HAMILTON — The Hamilton Town Council approved a zoning change last week that paves the way for the nonprofit land conservancy Forterra to begin the design phase of a development project that would bring housing and businesses outside the Skagit River flood plain.
The change zones 42 acres of recently annexed land as business-commercial, according to the town ordinance passed Nov. 12. That land is tucked between Highway 20, the town church and a local tree farm.
The plan is to provide housing and economic development opportunities on that land, which is outside the Skagit River flood plain, as well as use energy efficient design and protect important natural resources.
According to town documents, the plan is to develop 27 acres and maintain the other 15 acres as open space. Some of the open space will protect a tributary to Carey’s Slough that flows through town to the river.
The development will provide a place where residents and businesses can relocate outside the frequently flooded portion of town tucked between the river and the slough.
The project, which remains largely conceptual after the first two years of work, has been subject of some pushback from residents fearful of outside control and not interested in leaving their homes in the historic part of town.
Forterra and Hamilton Mayor Joan Cromley have worked to dispel rumors and ease concerns, holding several community meetings to share project information and take public input.
“I would hope the town would see this property as a chance to shape the future,” Forterra President and CEO Michelle Connor said. “We hope to earn people’s trust and confidence.”
The nonprofit based out of Seattle works to preserve wild lands, farms and working forests throughout the Pacific Northwest, as well as help communities adapt to become greener and to withstand climate change.
In Hamilton, the goal is to develop an environmentally friendly residential area away from the Skagit River, where existing homes and businesses are at frequent risk of flooding. Climate change is also projected to exacerbate that flood risk.
The town’s 2007 comprehensive plan notes half of the town’s 310 acres at that time were in the flood plain, including 90% of the town’s residential land.

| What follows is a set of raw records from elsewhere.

(* ===== verification/SearchSpell.v ===== *)
(** Spelling correction of search queries: edit distance and neighbourhoods
    ([internal/query/search_rank.go]), the choice of a correction, the lookup of
    document frequencies ([internal/store/read/search_signals.go]) and the part of
    the search service that applies a correction once per request
    ([internal/query/search_apply.go]).

    The distance is proved to be the least cost of an edit script, a single
    swap of neighbours costing one; the neighbourhood to be the words at distance
    one; the correction to be the most frequent of them. *)

From S2P Require Import Prelude GoLib GoNet RelayURL Db SearchText SearchDiag.

Local Open Scope go_scope.

(** * Edit distance *)

(** The row of [cur] after its first cell: [prev] begins at the diagonal, [left]
    is the cell to the left. *)
Fixpoint dp_cells (x : Z) (br prev : list Z) (left : Z) : list Z :=
  match br, prev with
  | y :: br, diag :: (up :: _) as prev' =>
      let cost := if x =? y then 0 else 1 in
      let del := up + 1 in
      let ins := left + 1 in
      let sub := diag + cost in
      let best := del in
      let best := if ins <? best then ins else best in
      let best := if sub <? best then sub else best in
      best :: dp_cells x br prev' best
  | _, _ => []
  end.

Definition dp_row (i x : Z) (br prev : list Z) : list Z := i :: dp_cells x br prev i.

Definition row_min (row : list Z) : Z :=
  match row with [] => 0 | c :: row => foldl (λ m best, if best <? m then best else m) c row end.

(** The loop over [ar]: the last row, or [None] after a row above the maximum. *)
Fixpoint dp_rows (maxDistance i : Z) (ar br prev : list Z) : option (list Z) :=
  match ar with
  | [] => Some prev
  | x :: ar =>
      let cur := dp_row i x br prev in
      if maxDistance <? row_min cur then None else dp_rows maxDistance (i + 1) ar br cur
  end.

(** The scan for the first difference, which must be one swap of neighbours. *)
Fixpoint isAdjacentTransposition (a b : list Z) : bool :=
  match a, b with
  | x :: a, y :: b =>
      if x =? y then isAdjacentTransposition a b
      else match a, b with
           | x' :: a, y' :: b => (x =? y') && (x' =? y) && bool_decide (a = b)
           | _, _ => false
           end
  | _, _ => false
  end.

Definition damerauDistance (a b : string) (maxDistance : Z) : Z :=
  if bool_decide (a = b) then 0
  else
    let ar := runes (bytes a) in
    let br := runes (bytes b) in
    if maxDistance <? Z.abs (Z.of_nat (length ar) - Z.of_nat (length br)) then maxDistance + 1
    else
      match dp_rows maxDistance 1 ar br (seqZ 0 (Z.of_nat (length br) + 1)) with
      | None => maxDistance + 1
      | Some prev =>
          if isAdjacentTransposition ar br then 1
          else
            let dist := List.last prev 0 in
            if maxDistance <? dist then maxDistance + 1 else dist
      end.
(** The third note of an author comes after the note of another, yet all three
    are among the first twenty. *)
Example author_cap_overflow :
  map ID (RankNotes 0 toy_query toy_notes toy_options) = ["3"; "2"; "4"; "1"].
Proof. vm_compute. reflexivity. Qed.

(** The later of two like notes takes the place of the earlier one. *)
Example duplicate_demoted :
  map (λ r, (ID (note r), dup r))
    (markNearDuplicates (score_rows 0 "gm" (of_unix 1000) 0
       [post "1" "a" "good morning all of nostr 1" 100; post "2" "a" "Good  morning all of nostr 2" 200;
        post "3" "a" "good morning all of nostr 3" 900000; post "4" "b" "good morning all of nostr 4" 200]))
  = [("1", true); ("2", false); ("3", false); ("4", false)].
Proof. vm_compute. reflexivity. Qed.

(** A bot that matches exactly, and a person who does not and was not active in
    the window: the bot comes first. *)
Example stale_person_behind_bot :
  map PPubkey (RankProfiles 0 "news"
    [mkProfile "person" "jack" "" "" "" 10 0 100 false; mkProfile "bot" "news" "" "" "" 0 0 990 true]
    (mkOptions (of_unix 1000) "" (Some (60 * second))))
  = ["bot"; "person"].
Proof. vm_compute. reflexivity. Qed.

Lemma rank_notes_witness :
  (2 ≤ length toy_notes)%nat ∧ notesHaveFeatures toy_notes = true ∧
  ∃ kept overflow, RankNotes 0 toy_query toy_notes toy_options = map note (kept ++ overflow)
    ∧ Z.of_nat (length kept) ≤ 20 ∧ (∀ author, author_count author kept ≤ 2)
    ∧ StronglySorted (λ a b, rank_less toy_options b a = false) kept.
Proof.
  assert (2 ≤ length toy_notes)%nat as Hl by (vm_compute; lia).
  assert (notesHaveFeatures toy_notes = true) as Hf by (vm_compute; reflexivity).
  split; [exact Hl|]. split; [exact Hf|].
  destruct (rank_notes_page 0 toy_query toy_notes toy_options) as [_ Hpage].
  destruct (Hpage Hl (or_introl Hf)) as (kept & overflow & E & _ & H1 & H2 & _ & H3). exists kept, overflow.
  split; [exact E|]. split; [exact H1|]. split; [exact H2|].
  apply H3. vm_compute. repeat constructor.
Defined.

New homes built in the project area will be intended for current Hamilton residents who want to leave the flood plain.
“Our job is to create opportunity,” Connor said. “Someday there may be a flood and people may want options, and we want to be there for that day.”
Carla Vandiver, who is likely to become the town’s next mayor according to preliminary election results, has said part of the cause of anxiety for Hamilton residents is that they enjoy lots with yards and don’t want to live in condo-style housing.

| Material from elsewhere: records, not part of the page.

(** A row of [trust_runs]. *)
Record Run := mkRun {
  RunID : Z;
  DerivationName : string;
  TargetVersion : Z;
  Status : RunStatus;
  RunJobID : option Z;
  RunAttempts : Z;
  InputFollowerEdges : Z;
  ScoreRowsPublished : Z;
  RedisSnapshotRef : option string;
  CurrentPhase : option RunPhase;
  SyncJobID : option Z;
  ComputeJobID : option Z;
  PromoteJobID : option Z;
  PhaseStartedAt : option time;
  PhaseFinishedAt : option time;
  PhaseLastError : option string;
  RunStartedAt : option time;
  RunFinishedAt : option time;
  RunLastError : option string;
  RunCreatedAt : time;
  RunUpdatedAt : time;
}.

(** A row of [trust_scores_global], by pubkey. *)
Record ScoreRow := mkScore {
  sc_score : f64;
  sc_rank : Z;
  sc_run : Z;
  sc_name : string;
  sc_version : Z;
  sc_computed : time;
}.

(** A row of [trust_graph_snapshot], by pubkey. *)
Record SnapshotRow := mkSnapshot {
  sn_hops : Z;
  sn_seed : bool;
  sn_run : option Z;
  sn_refreshed : time;
}.

(** A row of [trust_pubkeys_latest], by pubkey. *)
Record LatestRow := mkLatest {
  lt_hops : option Z;
  lt_seed : bool;
  lt_score : option f64;
  lt_rank : option Z;
  lt_run : option Z;
  lt_computed : option time;
  lt_updated : time;
}.

(** A row of [profile_public_stats], by pubkey. *)
Record PublicStats := mkPublic {
  ps_followers : Z;
  ps_following : Z;
  ps_notes : Z;
  ps_replies : Z;
  ps_trusted : Z;
  ps_version : Z;
}.

(** A row of the two trusted discovery projections; the author is the key
    itself for profiles. *)
Record Candidate := mkCandidate {
  cd_author : string;
  cd_hops : option Z;
  cd_score : option f64;
  cd_run : option Z;
  cd_refreshed : option time;
  cd_version : Z;
  cd_projected : time;
}.

Record GraphTables := mkGraph {
  trust_seeds : gmap string bool;
  follower_edges : gset (string * string);
  trust_runs : gmap Z Run;
  trust_scores_global : gmap string ScoreRow;
  trust_graph_snapshot : gmap string SnapshotRow;
  trust_pubkeys_latest : gmap string LatestRow;
  profile_public_stats : gmap string PublicStats;
  active_stats_version : option Z;
  note_discovery_authors : gmap string string;
  discovery_profiles : gset string;
  note_candidates : gmap string Candidate;
  profile_candidates : gmap string Candidate;
  projection_state : gmap string (option time * time * Z);
}.

Definition set_seeds v t := mkGraph v (follower_edges t) (trust_runs t) (trust_scores_global t) (trust_graph_snapshot t) (trust_pubkeys_latest t) (profile_public_stats t) (active_stats_version t) (note_discovery_authors t) (discovery_profiles t) (note_candidates t) (profile_candidates t) (projection_state t).
Definition set_runs v t := mkGraph (trust_seeds t) (follower_edges t) v (trust_scores_global t) (trust_graph_snapshot t) (trust_pubkeys_latest t) (profile_public_stats t) (active_stats_version t) (note_discovery_authors t) (discovery_profiles t) (note_candidates t) (profile_candidates t) (projection_state t).
Definition set_scores v t := mkGraph (trust_seeds t) (follower_edges t) (trust_runs t) v (trust_graph_snapshot t) (trust_pubkeys_latest t) (profile_public_stats t) (active_stats_version t) (note_discovery_authors t) (discovery_profiles t) (note_candidates t) (profile_candidates t) (projection_state t).
Definition set_snapshot v t := mkGraph (trust_seeds t) (follower_edges t) (trust_runs t) (trust_scores_global t) v (trust_pubkeys_latest t) (profile_public_stats t) (active_stats_version t) (note_discovery_authors t) (discovery_profiles t) (note_candidates t) (profile_candidates t) (projection_state t).
Definition set_latest v t := mkGraph (trust_seeds t) (follower_edges t) (trust_runs t) (trust_scores_global t) (trust_graph_snapshot t) v (profile_public_stats t) (active_stats_version t) (note_discovery_authors t) (discovery_profiles t) (note_candidates t) (profile_candidates t) (projection_state t).
Definition set_stats v t := mkGraph (trust_seeds t) (follower_edges t) (trust_runs t) (trust_scores_global t) (trust_graph_snapshot t) (trust_pubkeys_latest t) v (active_stats_version t) (note_discovery_authors t) (discovery_profiles t) (note_candidates t) (profile_candidates t) (projection_state t).
Definition set_note_candidates v t := mkGraph (trust_seeds t) (follower_edges t) (trust_runs t) (trust_scores_global t) (trust_graph_snapshot t) (trust_pubkeys_latest t) (profile_public_stats t) (active_stats_version t) (note_discovery_authors t) (discovery_profiles t) v (profile_candidates t) (projection_state t).
Definition set_profile_candidates v t := mkGraph (trust_seeds t) (follower_edges t) (trust_runs t) (trust_scores_global t) (trust_graph_snapshot t) (trust_pubkeys_latest t) (profile_public_stats t) (active_stats_version t) (note_discovery_authors t) (discovery_profiles t) (note_candidates t) v (projection_state t).
Definition set_projection_state v t := mkGraph (trust_seeds t) (follower_edges t) (trust_runs t) (trust_scores_global t) (trust_graph_snapshot t) (trust_pubkeys_latest t) (profile_public_stats t) (active_stats_version t) (note_discovery_authors t) (discovery_profiles t) (note_candidates t) (profile_candidates t) v.

(** * The hop table *)

(** [btrim]: spaces at both ends. *)
Fixpoint ltrim (l : list Z) : list Z :=
  match l with
  | 32 :: l => ltrim l
  | _ => l
  end.

Definition btrim (s : string) : string := str (rev (ltrim (rev (ltrim (bytes s))))).

(** One round of the recursive part of [WITH RECURSIVE reachable]. *)
Definition reach_step (edges : gset (string * string)) (maxHops : Z) (work : gset (string * Z)) : gset (string * Z) :=
  ⋃ map (λ row : string * Z,
    if row.2 <? maxHops then set_map (λ e : string * string, (e.2, row.2 + 1)) (filter (λ e, e.1 = row.1) edges) else ∅) (elements work).

(** The rounds: the rows of a round that are new are the next round's input.
    [reach_rounds] shows that [maxHops + 1] rounds end it. *)
Fixpoint reach_loop (fuel : nat) (edges : gset (string * string)) (maxHops : Z) (work acc : gset (string * Z)) : gset (string * Z) :=
  match fuel with
  | O => acc
  | S fuel =>
      let fresh := reach_step edges maxHops work ∖ acc in
      if bool_decide (fresh = ∅) then acc else reach_loop fuel edges maxHops fresh (acc ∪ fresh)
  end.

Definition active_seeds (t : GraphTables) : gset string := dom (filter (λ kv, kv.2 = true) (trust_seeds t)).

Definition reachable (maxHops : Z) (t : GraphTables) : gset (string * Z) :=
  let start := set_map (λ s : string, (s, 0)) (active_seeds t) in
  reach_loop (S (Z.to_nat maxHops)) (follower_edges t) maxHops start start.

(** [MIN(hops)] of the rows of one pubkey. *)
Definition lower_hops (m : gmap string Z) (row : string * Z) : gmap string Z :=
  <[row.1 := match m !! row.1 with Some h => Z.min h row.2 | None => row.2 end]> m.

Definition min_hops (rows : gset (string * Z)) : gmap string Z := foldl lower_hops ∅ (elements rows).

Definition snapshot_rows (maxHops : Z) (run : option Z) (now : time) (t : GraphTables) : gmap string SnapshotRow :=
  let rows := reachable maxHops t in
  map_imap (λ p h, Some (mkSnapshot h (bool_decide ((p, 0) ∈ rows)) run now)) (min_hops rows).

Definition LargeAccountFollowerFloor : Z := 1000.

(** The keys of the upsert; the same key twice in one statement is an error. *)
Definition large_accounts (t : GraphTables) : list string :=
  List.filter (λ p, negb (bool_decide (p = "")))
    (map (λ kv : string * PublicStats, btrim kv.1)
       (map_to_list (filter (λ kv : string * PublicStats, LargeAccountFollowerFloor ≤ ps_trusted kv.2) (profile_public_stats t)))).

Definition upsert_large (run : option Z) (now : time) (m : gmap string SnapshotRow) (p : string) : gmap string SnapshotRow :=
  match m !! p with
  | None => <[p := mkSnapshot 1 false run now]> m
  | Some row => if 1 <? sn_hops row then <[p := mkSnapshot 1 (sn_seed row) (sn_run row) now]> m else m
  end.

Definition touched (m : gmap string SnapshotRow) (p : string) : bool :=
  match m !! p with None => true | Some row => 1 <? sn_hops row end.

Definition merge_large (run : option Z) (now : time) (t : GraphTables) : result (GraphTables * Z) :=
  let keys := large_accounts t in
  if bool_decide (NoDup keys) then
    Ok (set_snapshot (foldl (upsert_large run now) (trust_graph_snapshot t) keys) t,
        Z.of_nat (length (List.filter (touched (trust_graph_snapshot t)) keys)))
  else Err "ON CONFLICT DO UPDATE command cannot affect row a second time".

(** The full outer join of the hop table and the scores. *)
Definition latest_row (now : time) (snapshot : option SnapshotRow) (scores : option ScoreRow) : option LatestRow :=
  match snapshot, scores with
  | None, None => None
  | Some sn, None => Some (mkLatest (Some (sn_hops sn)) (sn_seed sn) None None (sn_run sn) (Some (sn_refreshed sn)) now)
  | None, Some sc => Some (mkLatest None false (Some (sc_score sc)) (Some (sc_rank sc)) (Some (sc_run sc)) (Some (sc_computed sc)) now)
  | Some sn, Some sc =>
      Some (mkLatest (Some (sn_hops sn)) (sn_seed sn) (Some (sc_score sc)) (Some (sc_rank sc))
              (match sn_run sn with Some r => Some r | None => Some (sc_run sc) end) (Some (sc_computed sc)) now)
  end.

Definition latest_rows (now : time) (t : GraphTables) : gmap string LatestRow :=
  merge (latest_row now) (trust_graph_snapshot t) (trust_scores_global t).

Definition RefreshTrustPubkeysLatestTx (now : time) : go (db GraphTables) unit :=
  go_wrap "lock trust_pubkeys_latest rebuild" (exec id) ;;
  go_wrap "clear trust_pubkeys_latest" (exec (set_latest ∅)) ;;
  go_wrap "rebuild trust_pubkeys_latest" (exec (λ t, set_latest (latest_rows now t) t)).

Definition setTrustHeavyStatementTimeout : go (db GraphTables) unit :=
  go_wrap "set trust statement_timeout" (exec id) ;;
  go_wrap "set trust work_mem" (exec id).

Definition RefreshTrustPubkeysLatest (now : time) : go (db GraphTables) unit :=
  tx "begin trust_pubkeys_latest refresh" "commit trust_pubkeys_latest refresh"
    (setTrustHeavyStatementTimeout ;;
     RefreshTrustPubkeysLatestTx now).

(** ** The recount of trusted followers *)

Record TrustedFollowerPolicy := mkFollowerPolicy {
  fp_hops : Z;
  fp_weight : f64;
}.

Definition normalized_policy (p : TrustedFollowerPolicy) : TrustedFollowerPolicy :=
  mkFollowerPolicy (if fp_hops p <=? 0 then 3 else fp_hops p) (if f64_lt (fp_weight p) (f64_of_Z 0) then f64_of_Z 0 else fp_weight p).

(** The follower is in the trusted audience. *)
Definition counted (p : TrustedFollowerPolicy) (latest : gmap string LatestRow) (follower : string) : bool :=
  bool_decide (pg_compare (fp_weight p) (f64_of_Z 0) = Gt)
  || match latest !! follower with
     | Some row => match lt_hops row with Some h => h <=? fp_hops p | None => false end
     | None => false
     end.

Definition counted_edges (p : TrustedFollowerPolicy) (t : GraphTables) (followed : string) : gset (string * string) :=
  filter (λ e, e.2 = followed ∧ e.1 ≠ e.2 ∧ counted p (trust_pubkeys_latest t) e.1 = true) (follower_edges t).

(** The temporary table: the groups with at least one follower. *)
Definition count_edge (m : gmap string Z) (e : string * string) : gmap string Z := <[e.2 := default 0 (m !! e.2) + 1]> m.

Definition trusted_follower_counted (p : TrustedFollowerPolicy) (t : GraphTables) : gmap string Z :=
  foldl count_edge ∅
    (elements (filter (λ e, e.1 ≠ e.2 ∧ counted p (trust_pubkeys_latest t) e.1 = true) (follower_edges t))).

Definition with_trusted (n : Z) (r : PublicStats) : PublicStats :=
  mkPublic (ps_followers r) (ps_following r) (ps_notes r) (ps_replies r) n (ps_version r).

Definition clear_absent (counts : gmap string Z) (stats : gmap string PublicStats) : gmap string PublicStats :=
  map_imap (λ p r, Some (match counts !! p with
                         | None => if negb (ps_trusted r =? 0) then with_trusted 0 r else r
                         | Some _ => r
                         end)) stats.

Definition upsert_counts (version : Z) (counts : gmap string Z) (stats : gmap string PublicStats) : gmap string PublicStats :=
  merge (λ n r, match n, r with
                | None, r => r
                | Some n, None => Some (mkPublic 0 0 0 0 n version)
                | Some n, Some r => Some (with_trusted n r)
                end) counts stats.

While the design is yet to come, Connor said the goal is for the new properties to be financially within reach for locals.
She said the aim is for the sale prices to be under $200,000, as well as to connect interested buyers from the town with federal and state programs that could provide financial assistance.
“Our goal is to put these homes within striking distance of Hamilton families,” Connor said.
With the town’s recent zoning decision, Forterra now has a sense of what it is allowed to consider building on the property, and can start the design process, which will include more community meetings.
“That’s probably 3 to 5 years of work,” Connor said. “We’re not trying to just plop something down.”
The development is likely to use a mix of housing types.
The town ordinance suggests the development may include some single-family, townhome and mixed-use units, and 35% of the units should be designated as affordable housing. Affordable housing is defined by the U.S. Department of Housing and Urban Development as a dwelling a household can obtain for 30% or less of its income.
Connor said Forterra is eager to hear from residents what they would like to see so the nonprofit can strive to produce “a really beautiful complement to the historic town” that still “feels like Hamilton.”